Information Sciences (2014)

206 Citations

Profile was last updated on December 6th, 2021.
Research.com Ranking is based on data retrieved from the Microsoft Academic Graph (MAG).
The ranking h-index is inferred from publications deemed to belong to the considered discipline.

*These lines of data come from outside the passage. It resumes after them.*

Lemma with_content_ok junk code reason v body ct : is_int code -> version_ok v ->
  contains (to_string code) (version_to_string v) = false -> reason <> "" -> no_char cr reason = true ->
  value_ok ct = true ->
  let r := HttpResponse.with_content body ct (HttpResponse.HttpResponse_make junk code reason v) in
  Z.of_nat (length (HttpResponse.to_string r)) <= INT_MAX -> response_ok r.
Proof.
  intros Hc Hv Hf Hne Hr Hct r Hs.
  apply (make_response_ok _ _ _ _ (fun m => update_content_length (set_header "content-type" ct (set_body body m))));
    try done. destruct (content_ok body ct v true) as (? & ? & ? & ?); try done.
  apply Z.le_lt_trans with INT_MAX; [exact (body_in_message _ _ _ _ Hs)|done].
Qed.

(** The constructors build well-formed messages: [create_get] and [create_post] for
    every URI that is one word, [create_ok], [create_json] and [create_error] for every
    body, for content types without leading or trailing blanks and without CR, as long
    as the whole message fits an [int]. The declared length is that of the body, so
    the round trips above apply to them. *)
Theorem constructors_well_formed junk v uri ct body jcode code msg :
  version_ok v -> word uri = true -> uri <> "" -> value_ok ct = true -> is_int code ->
  contains (to_string code) (version_to_string v) = false ->
  contains "200" (version_to_string v) = false -> no_char cr msg = true ->
  let get := HttpRequest.create_get junk uri v in
  let post := HttpRequest.create_post junk uri body ct v in
  let ok := HttpResponse.create_ok jcode body ct v in
  let json := HttpResponse.create_json jcode body v in
  let error := HttpResponse.create_error jcode code msg v in
  (Z.of_nat (length (HttpRequest.to_string get)) <= INT_MAX -> request_ok get) /\
  (Z.of_nat (length (HttpRequest.to_string post)) <= INT_MAX -> request_ok post) /\
  (Z.of_nat (length (HttpResponse.to_string ok)) <= INT_MAX -> response_ok ok) /\
  (Z.of_nat (length (HttpResponse.to_string json)) <= INT_MAX -> response_ok json) /\
  (Z.of_nat (length (HttpResponse.to_string error)) <= INT_MAX -> response_ok error).
Proof.
  intros Hv Hw Hne Hct Hcode Hfc Hf2 Hmsg get post ok json error.
  assert (Hlt : INT_MAX < 2 ^ 63) by done. repeat split_and!.
  - apply (make_request_ok _ _ _ _ update_content_length); try done.
    set (m := HttpRequest.message _). split; [by apply update_ok; split; constructor|]. split; [|done].
    unfold m. cbn -[declared update_content_length]. rewrite declared_length; done || constructor.
  - intros Hs. apply (make_request_ok _ _ _ _ (fun m => update_content_length (set_header "content-type" ct (set_body body m))));
      try done. destruct (content_ok body ct v false) as (? & ? & ? & ?); try done.
    apply Z.le_lt_trans with INT_MAX; [exact (body_in_message _ _ _ _ Hs)|done].
  - by apply with_content_ok.
  - by apply with_content_ok.
  - unfold error, HttpResponse.create_error. apply with_content_ok; try done;
      destruct (String.eqb_spec msg ""); try apply default_reason_ok; done.
Qed.

Lemma constructors_well_formed_witness :
  let v := mkVersion 1 1 in
  request_ok (HttpRequest.create_post GET "/users?id=7" (text "payload") "text/plain" v) /\
  response_ok (HttpResponse.create_error 0 404 "" v).
Proof.
  intros v.
  destruct (constructors_well_formed GET v "/users?id=7" "text/plain" (text "payload") 0 404 "") as (_ & H1 & _ & _ & H2);
    try done. split; [apply H1|apply H2]; vm_compute; discriminate.
Defined.

Lemma request_round_trip_witness :
  let r := HttpRequest.create_post GET "/users?id=7" (text "payload") "text/plain" (mkVersion 1 1) in
  exists r', HttpRequest.parse (HttpRequest.to_string r ++ text "GET /next") (HttpRequest.HttpRequest_new PUT) =
      Ok (Z.of_nat (length (HttpRequest.to_string r))) r' /\
    HttpRequest.is_complete r' = true /\
    HttpRequest.message r' = HttpRequest.message r /\ HttpRequest.request r' = HttpRequest.request r.
Proof.
  intros r. apply (request_round_trip r (HttpRequest.HttpRequest_new PUT) (text "GET /next")); [|done|done].
  split; try (vm_compute; done). split; repeat constructor; by vm_compute.
Defined.

Lemma response_round_trip_witness :
  let r := HttpResponse.create_error 0 404 "" (mkVersion 1 1) in
  exists r', HttpResponse.parse (HttpResponse.to_string r ++ []) (HttpResponse.HttpResponse_new 0) =
      Ok (Z.of_nat (length (HttpResponse.to_string r))) r' /\
    HttpResponse.is_complete r' = true /\
    HttpResponse.message r' = HttpResponse.message r /\ HttpResponse.status r' = HttpResponse.status r.
Proof.
  intros r. apply (response_round_trip r (HttpResponse.HttpResponse_new 0) []); [|done|done].
  split; try (vm_compute; done). split; repeat constructor; by vm_compute.
Defined.

(** ** Where the parser and the messages disagree *)

(** The bytes of a message up to and including the empty line. *)
Definition head_of (sl : string) (hs : HttpHeaders) : bytes := text sl ++ text crlf ++ build_headers_loop hs.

If you think any of the details on this page are incorrect, let us know.

Contact us

Top Scientists Citing Shahryar Rahnamayan

Millie Pant

Millie Pant

Indian Institute of Technology Roorkee

Publications: 57

Jeng-Shyang Pan

Jeng-Shyang Pan

Shandong University of Science and Technology

Publications: 46

Hamid R. Tizhoosh

Hamid R. Tizhoosh

University of Waterloo

Publications: 34

Vivekananda Mukherjee

Vivekananda Mukherjee

Indian Institutes of Technology

Publications: 30

Provas Kumar Roy

Provas Kumar Roy

Maulana Abul Kalam Azad University of Technology

Publications: 28

Erik Cuevas

Erik Cuevas

University of Guadalajara

Publications: 27

Leandro dos Santos Coelho

Leandro dos Santos Coelho

Pontifícia Universidade Católica do Paraná

Publications: 26

Ponnuthurai Nagaratnam Suganthan

Ponnuthurai Nagaratnam Suganthan

Nanyang Technological University

Publications: 24

Ajith Abraham

Ajith Abraham

Machine Intelligence Research Labs

Publications: 23

Ferrante Neri

Ferrante Neri

University of Nottingham

Publications: 23

Jun Zhang

Jun Zhang

Chinese Academy of Sciences

Publications: 23

Viviana Cocco Mariani

Viviana Cocco Mariani

Pontifícia Universidade Católica do Paraná

Publications: 19

Swagatam Das

Swagatam Das

Indian Statistical Institute

Publications: 16

Zhihua Cui

Zhihua Cui

Taiyuan University of Science and Technology

Publications: 16

Huiling Chen

Huiling Chen

Wenzhou University

Publications: 15

Something went wrong. Please try again later.